/ 26 July 2006

Politicians cough up in travel inquiry

Politicians, including Free State Premier Beatrice Marshoff, have formally acknowledged they owe the defunct Bathong travel agency tens of thousands of rands, a liquidation inquiry heard on Wednesday.

Bathong is one of the agencies targeted by the Scorpions in their probe into the alleged abuse of parliamentary travel vouchers, and Bathong director Mpho Lebelo will be in the dock along with more than two dozen current and former MPs on Monday when their criminal trial begins in the Cape High Court.

Bernhard Kurz, attorney for the liquidators, told presiding Magistrate Mannie van Reenen on Wednesday that Marshoff, a former MP, had admitted that just under R8 000 of the claim against her had been private, not parliamentary travel, and had acknowledged that she owed this amount.

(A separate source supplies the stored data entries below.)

(** * InsertQueryBuilder (kysely): a shallow embedding and its properties

    Source: [src/query-builder/insert-query-builder.ts].

    The builder is a JavaScript object holding a frozen [#props] record
    [{queryId, queryNode, executor}].  Object identity matters for what
    the builder promises (every method hands back a new object, nodes are
    cloned, never edited), so objects live in a store indexed by
    references; builder methods are computations over that store.  The
    executor is a collaborator that is not part of this file: its
    operations are taken as parameters, and every call that crosses this
    boundary is recorded in a call log. *)

From stdpp Require Import prelude gmap strings.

If she did not pay the money by the end of next week, the liquidators would issue summons, Kurz said.

Marshoff appeared briefly at an earlier sitting of the inquiry in May, and had been expected to take the stand again at the inquiry on Wednesday.

However, she did not arrive, instead submitting an affidavit saying she had been summoned to an extended Cabinet lekgotla in Pretoria.

At Kurz’s request, Van Reenen warned the premier through her attorney, who was in court, to appear on October 5.

Kurz then interrogated another politician, African National Congress MP Tsietsi Louw, about a car hire bill of over R100 000, including a claim of R62 541 against Bathong from Avis for a car damaged in an accident while Louw was driving.

He asked Louw why he had not agreed to a proposal that he start paying back the amount at R2 500 a month, and Louw said the liquidators had wanted him to pay that amount each month for six months, then settle the full outstanding amount in one go, which he could not afford.

He told Kurz he did not own a car or a house, and that he lived in his mother’s home.

The only jewellery he owned was his watch.

”So you have no assets?” asked Kurz.

”Yes, you can just go and check,” replied Louw.

However, questioned on how he spent his monthly salary, he said he was building a house of his own on a plot in Danielskuil, and under further questioning conceded that he owned the land on which the building was taking place.

After an adjournment, Kurz told the magistrate Louw was being given two weeks to find out from Avis why it was claiming the cost of the accident from Bathong rather than its insurers, and to put in place an arrangement to start making repayments on the remaining amount at R5 000 a month.

Free State provincial minister of sport and culture Susan Mnumzana, a former MP, told the inquiry she would repay R2 238 outstanding on travel vouchers where she had been required to make a part-payment.

Kurz said he also wanted to know about a R20 200 car hire bill in her name, for which there was no record of any payments made to Bathong, flights worth R32 700 on which she and family members had flown but which were never paid for, and another R131 000 in respect of tickets which were never flown on.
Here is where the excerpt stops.